“Stolen Beauty,” by Laurie Lico Albanese, is the book you want to immerse yourself in right now, sink deep within its enticing pages, and get very comfy. Because you will not come up for air anytime soon.
Two years ago “The Woman In Gold” was a movie. It was all the rage. Everyone saw it. We all love Helen Mirren. And what a story. After all, the movie was based on a true story. The non-fiction book had been written called “The Lady In Gold” by Anne-Marie O’Connor. Lots of oohing and aahing over that one.
Now, Laurie Lico Albanese brings us a novel about the woman in gold. “Stolen Beauty” is this novel. It’s quite simply amazing. For those few of you out there who may not know what I am talking about; there are bound to be a few, the subject of a very important painting by the brilliant artist Gustav Klimt was a Jewish woman named Adele Bloch-Bauer. It was her portrait that drew hordes of art lovers to Vienna to see it up close. This novel tells her story in two voices: her own and her niece. The time frame goes from 1886 until 2006. It’s a stunning telling and one not to miss.
What I absolutely adored about this novel is that so much is factual. So much research went into this wonderful book. But, since it’s a novel, Albanese was able to get into the minds of the characters and put words into their mouths, literally. I think it truly makes the story pop. This is not something you can do with a bio. Adele and Maria come alive right before our very eyes.
Who was Gustav Klimt?
An Austrian painter who went on to become a legend. He was a lover, a womanizer, and father to many illegitimate children, and the man who painted one of the most famous portraits in the world: The Woman In Gold.
Beginning in 1938 Maria’s story starts the novel. She was a love-struck newlywed when Hitler came to Austria. She being the niece of Adele. Adele being the subject of one of the most famous paintings in the world. Maria is about to have the shock of her young life as will the entire Austrian country. War is coming, and soon. People are suddenly preparing to flee…
The second chapter is Adele’s and starts with her childhood. We get to see how she lived and how well-off they were. And how very strong she was even as a young person. She marries young to a much older man. She does it for a reason. She wants her freedom and her father keeps her strictly under his rule. She makes a pact with her soon-to-be husband; one he keeps. Marriage, but with an understanding.
The scenes of Adele being painted by Klimt are sensuous and daring. Albanese has certainly caught the moment and then some. My interest in Klimt has been peaked. Not only his art, but his life. I will forever picture him in his old brown robe with a paint brush in hand.
Albanese has managed to capture the essence of the story in such a way that I feel like I know these people. Immigration is a big issue here. Many Europeans fled to this country during the way. Our country is filled with them. And now we are experiencing similar times. Each family that fled brings with them their own personal story. We are a country constructed of immigrants. And this story is one I am happy to know.

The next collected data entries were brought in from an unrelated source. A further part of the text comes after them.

Lemma to_i64_natural loc t name z :
  to_i64 loc t name = inr z /\ negative t = false <-> digits1 t /\ dec_value t = z /\ z < two63.
Proof.
  unfold to_i64. split.
  - intros [H Hn]. destruct (is_integer_token t) eqn:Hi; [|done]. cbn [negb] in H.
    apply is_integer_token_iff in Hi as [Hd|(d & -> & _)]; [|done]. split; [done|].
    unfold from_chars_i64 in H. destruct t as [|c d]; [by destruct Hd|]. cbn in Hn. rewrite Hn in H. cbv zeta in H.
    destruct (- two63 <=? dec_value (c :: d)); cbn [andb] in H; [|done].
    destruct (Z.ltb_spec (dec_value (c :: d)) two63); [|done]. by simplify_eq.
  - intros (Hd & <- & Hz). rewrite (proj2 (is_integer_token_iff t)) by auto. cbn [negb].
    destruct (digits1_not_minus _ Hd) as (c & s & -> & Hc). split; [|exact Hc]. unfold from_chars_i64.
    rewrite Hc. cbv zeta. assert (0 <= dec_value (c :: s)) by (apply dec_value_nonneg, Hd).
    by rewrite (proj2 (Z.leb_le _ _)), (proj2 (Z.ltb_lt _ _)) by (unfold two63 in *; lia).
Qed.

(** The elements have names, all are natural numbers. *)
Lemma walk_fields_iff loc names tokens zs :
  length names = length tokens ->
  walk_fields loc names tokens = inr zs <->
  Forall2 (fun t z => digits1 t /\ dec_value t = z /\ z < two63) tokens zs.
Proof.
  revert tokens zs. induction names as [|name names IH]; intros [|t tokens] zs Hlen; try done.
  - cbn. split; [by intros [= <-]|]. by intros ->%Forall2_nil_inv_l.
  - cbn [walk_fields]. fold (negative t). injection Hlen as Hlen. split.
    + destruct (to_i64 loc t name) as [e|z] eqn:E; [done|]. destruct (negative t) eqn:En; [done|].
      destruct (walk_fields loc names tokens) as [e|zs'] eqn:Ew; [done|]. intros [= <-]. constructor.
      * by eapply to_i64_natural.
      * by apply IH.
    + intros H. apply Forall2_cons_inv_l in H as (z & zs' & Hz & Hf & ->).
      apply (to_i64_natural loc t name) in Hz as [-> ->]. by rewrite (proj2 (IH tokens zs' Hlen) Hf).
Qed.

(** ** The events *)

Definition denotes (key value : bytes) (ev : FeedEvent) : Prop :=
  match ev with
  | EvSet s => key = text "set" /\ exists a b c d,
      value = "["%char :: a ++ ","%char :: b ++ ","%char :: c ++ ","%char :: d ++ ["]"%char] /\
      nat_field a (fs_bid_px s) /\ nat_field b (fs_bid_qty s) /\ nat_field c (fs_ask_px s) /\ nat_field d (fs_ask_qty s)
  | EvHalt ms => key = text "halt_ms" /\ digits1 value /\ dec_value value = ms /\ 1 <= ms <= 86400000
  | EvDrop => key = text "drop" /\ value = text "true"
  | EvEnd => key = text "end" /\ value = text "true"
  end.
Lemma marks_kept mark op i md s :
  (mark = m3_taken \/ mark = written) -> (forall x, is_Some (table i !! x) -> x <= last_md i) ->
  table i !! md = Some s -> mark s = true -> exists s', table (exec_ideal op i) !! md = Some s' /\ mark s' = true.
Proof.
  intros Hmark Hle Hs Hm. destruct op as [m0|md' t|md' t|d]; cbn [exec_ideal]; [| | |by exists s].
  - exists s. cbn. rewrite lookup_insert_ne; [done|]. specialize (Hle md (ex_intro _ s Hs)). lia.
  - destruct (lookup_ideal md' i) as [x|] eqn:El; [|by exists s]. apply lookup_table in El.
    destruct (Z.eqb_spec (m0p_ns x) 0) as [E|]; [|by exists s]. cbn. destruct (decide (md' = md)) as [->|]; [|exists s; by rewrite lookup_insert_ne].
    rewrite lookup_insert_eq. eexists. split; [done|]. assert (x = s) as -> by congruence.
    destruct Hmark as [->| ->]; [exact Hm|]. unfold written in Hm. by rewrite E in Hm.
  - destruct (lookup_ideal md' i) as [x|] eqn:El; [|by exists s]. apply lookup_table in El.
    destruct (m3_taken x); [by exists s|]. cbn. destruct (decide (md' = md)) as [->|]; [|exists s; by rewrite lookup_insert_ne].
    rewrite lookup_insert_eq. eexists. split; [done|]. assert (x = s) as -> by congruence. by destruct Hmark as [->| ->].
Qed.

Lemma spent_step mark l x op i :
  (mark = m3_taken \/ mark = written) -> (forall x, is_Some (table i !! x) -> x <= last_md i) -> spent mark l i ->
  (x = [] \/ exists md t s s', x = [(md, t)] /\ table i !! md = Some s /\ mark s = false /\
     table (exec_ideal op i) !! md = Some s' /\ mark s' = true) ->
  spent mark (l ++ x) (exec_ideal op i).
Proof.
  intros Hmark Hle [Hn Hk] Hx. unfold spent. rewrite map_app. split.
  - destruct Hx as [->|(md & t & s & s' & -> & Hs & Hm & _)]; [by rewrite app_nil_r|]. apply NoDup_app. split_and!; [done| |apply NoDup_singleton].
    intros a Ha [->|Hf]%elem_of_cons; [|by apply not_elem_of_nil in Hf]. destruct (Hk md Ha) as (s0 & Hs0 & Hm0). congruence.
  - intros md [Hin|Hin]%elem_of_app.
    + destruct (Hk md Hin) as (s & Hs & Hm). by eapply marks_kept.
    + destruct Hx as [->|(md' & t & s & s' & -> & _ & _ & Hs & Hm)]; [by apply not_elem_of_nil in Hin|].
      apply elem_of_cons in Hin as [->|Hf]; [|by apply not_elem_of_nil in Hf]. eauto.
Qed.

Lemma reaction_spent rs op i :
  (forall x, is_Some (table i !! x) -> x <= last_md i) -> spent m3_taken rs i -> spent m3_taken (rs ++ reaction op i) (exec_ideal op i).
Proof.
  intros Hle H. apply spent_step; [by left|done|done|]. destruct op as [m0|md t|md t|d]; cbn [reaction exec_ideal]; try by left.
  destruct (lookup_ideal md i) as [s|] eqn:El; [|by left]. destruct (m3_taken s) eqn:Em; [by left|]. apply lookup_table in El. right.
  do 4 eexists. split_and!; [done|done|done|by cbn; rewrite lookup_insert_eq|done].
Qed.

Lemma hand_off_spent hs op i :
  clocked op -> (forall x, is_Some (table i !! x) -> x <= last_md i) -> spent written hs i -> spent written (hs ++ hand_off op i) (exec_ideal op i).
Proof.
  intros Ho Hle H. apply spent_step; [by right|done|done|]. destruct op as [m0|md t|md t|d]; cbn [hand_off exec_ideal]; try by left.
  destruct (lookup_ideal md i) as [s|] eqn:El; [|by left]. destruct (Z.eqb_spec (m0p_ns s) 0) as [Em|]; [|by left]. apply lookup_table in El. right.
  exists md, (t - m0_ns s), s, (mkSlot md (m0_ns s) t (m3_taken s)). split_and!; [done|done|unfold written; by rewrite Em|by cbn; rewrite lookup_insert_eq|].
  unfold written. cbn. by apply negb_true_iff, Z.eqb_neq.
Qed.

(** A sample is measured from the publication of its book, by a call of the run. *)
Definition measured (call : Z -> Z -> RecOp) (ops : list RecOp) (pubs : list Z) (l : list (Z * Z)) : Prop :=
  Forall (fun x => exists t m0, call x.1 t ∈ ops /\ pubs !! Z.to_nat (x.1 - 1) = Some m0 /\ x.2 = t - m0) l.

Lemma measured_grows call ops ops' pubs pubs' l :
  measured call ops pubs l -> ops ⊆ ops' -> pubs `prefix_of` pubs' -> measured call ops' pubs' l.
Proof.
  intros H Ho Hp. eapply Forall_impl; [exact H|]. intros x (t & m0 & Hin & Hl & E). exists t, m0. split_and!; [by apply Ho| |done].
  by eapply prefix_lookup_Some.
Qed.

Lemma offers_measured cap hs rs pubs op i :
  tallies cap hs rs pubs i -> measured Write [op] pubs (hand_off op i) /\ measured Echo [op] pubs (reaction op i).
Proof.
  intros H. unfold measured. destruct op as [m0|md t|md t|d]; cbn [hand_off reaction]; split; try done;
    destruct (lookup_ideal md i) as [s|] eqn:El; try done; apply lookup_table in El; case_match; try done;
    apply Forall_singleton; exists t, (m0_ns s); split_and!; [by left|by apply (ta_table _ _ _ _ _ H)|done|by left|by apply (ta_table _ _ _ _ _ H)|done].
Qed.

Even though I knew how the story would end, I found my heart beating faster as the pages neared the end. I loved learning about an important master artist. And I loved finding out Adele’s story.
You are going to want to put this novel on your TBR list this year. And bookclubs rejoice: this is perfect for you!
I received a gorgeous finished hard cover of “Hidden Beauty” in exchange for an honest review. I absolutely LOVED it! Thanks Atria Books.